→ Task instructions:
Go through the data below and return each line where the string "Hcur" appears.

→ Data for this task:
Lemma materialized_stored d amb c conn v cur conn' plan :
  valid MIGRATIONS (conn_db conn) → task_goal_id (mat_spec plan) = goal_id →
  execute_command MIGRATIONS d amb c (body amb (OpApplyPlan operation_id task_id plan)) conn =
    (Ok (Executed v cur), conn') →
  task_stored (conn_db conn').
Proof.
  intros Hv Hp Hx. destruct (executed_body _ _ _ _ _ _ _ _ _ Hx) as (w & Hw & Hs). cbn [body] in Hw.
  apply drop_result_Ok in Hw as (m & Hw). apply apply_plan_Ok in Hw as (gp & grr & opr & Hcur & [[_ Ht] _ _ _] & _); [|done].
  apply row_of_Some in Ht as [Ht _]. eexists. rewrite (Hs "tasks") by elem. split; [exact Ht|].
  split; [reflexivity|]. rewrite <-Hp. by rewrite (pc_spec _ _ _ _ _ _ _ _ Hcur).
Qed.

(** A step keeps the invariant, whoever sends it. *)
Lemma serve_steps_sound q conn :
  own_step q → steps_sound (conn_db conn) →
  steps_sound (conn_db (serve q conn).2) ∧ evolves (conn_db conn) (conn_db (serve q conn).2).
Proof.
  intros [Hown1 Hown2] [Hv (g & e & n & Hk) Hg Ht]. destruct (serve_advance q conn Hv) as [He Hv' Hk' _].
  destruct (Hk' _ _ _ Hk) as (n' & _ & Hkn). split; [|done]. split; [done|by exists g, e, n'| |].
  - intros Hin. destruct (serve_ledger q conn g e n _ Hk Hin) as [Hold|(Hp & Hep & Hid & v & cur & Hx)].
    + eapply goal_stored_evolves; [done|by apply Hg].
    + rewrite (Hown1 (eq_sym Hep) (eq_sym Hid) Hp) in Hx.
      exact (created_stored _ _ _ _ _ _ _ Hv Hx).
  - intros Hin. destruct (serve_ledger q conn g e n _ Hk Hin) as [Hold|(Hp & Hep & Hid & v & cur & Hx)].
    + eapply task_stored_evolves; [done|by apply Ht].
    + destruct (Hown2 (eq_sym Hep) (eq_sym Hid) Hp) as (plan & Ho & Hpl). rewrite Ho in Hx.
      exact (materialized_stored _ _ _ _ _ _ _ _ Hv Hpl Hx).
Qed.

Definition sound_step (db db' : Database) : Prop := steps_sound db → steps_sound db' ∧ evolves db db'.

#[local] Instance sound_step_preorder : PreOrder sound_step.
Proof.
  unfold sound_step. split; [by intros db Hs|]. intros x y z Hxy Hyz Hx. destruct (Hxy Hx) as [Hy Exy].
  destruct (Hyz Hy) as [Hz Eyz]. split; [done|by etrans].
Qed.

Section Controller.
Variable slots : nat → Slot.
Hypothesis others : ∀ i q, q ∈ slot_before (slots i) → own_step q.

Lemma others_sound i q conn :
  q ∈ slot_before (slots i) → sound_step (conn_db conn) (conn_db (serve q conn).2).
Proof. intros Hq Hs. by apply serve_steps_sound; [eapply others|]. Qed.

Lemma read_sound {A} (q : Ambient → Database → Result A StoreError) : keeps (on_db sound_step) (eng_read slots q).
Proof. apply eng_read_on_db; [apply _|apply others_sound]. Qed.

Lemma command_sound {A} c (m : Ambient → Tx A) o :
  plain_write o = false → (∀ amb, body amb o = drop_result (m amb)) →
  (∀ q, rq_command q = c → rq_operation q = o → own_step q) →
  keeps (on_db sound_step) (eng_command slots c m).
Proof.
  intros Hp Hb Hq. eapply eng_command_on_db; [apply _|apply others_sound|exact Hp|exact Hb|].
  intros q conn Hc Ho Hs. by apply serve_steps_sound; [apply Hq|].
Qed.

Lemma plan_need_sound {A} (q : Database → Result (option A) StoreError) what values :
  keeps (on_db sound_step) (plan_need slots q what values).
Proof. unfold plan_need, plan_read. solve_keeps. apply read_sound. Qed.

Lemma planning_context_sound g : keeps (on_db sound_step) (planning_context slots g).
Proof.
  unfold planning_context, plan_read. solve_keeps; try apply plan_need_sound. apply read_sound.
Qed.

→ Reply to the task:
  apply drop_result_Ok in Hw as (m & Hw). apply apply_plan_Ok in Hw as (gp & grr & opr & Hcur & [[_ Ht] _ _ _] & _); [|done].
  split; [reflexivity|]. rewrite <-Hp. by rewrite (pc_spec _ _ _ _ _ _ _ _ Hcur).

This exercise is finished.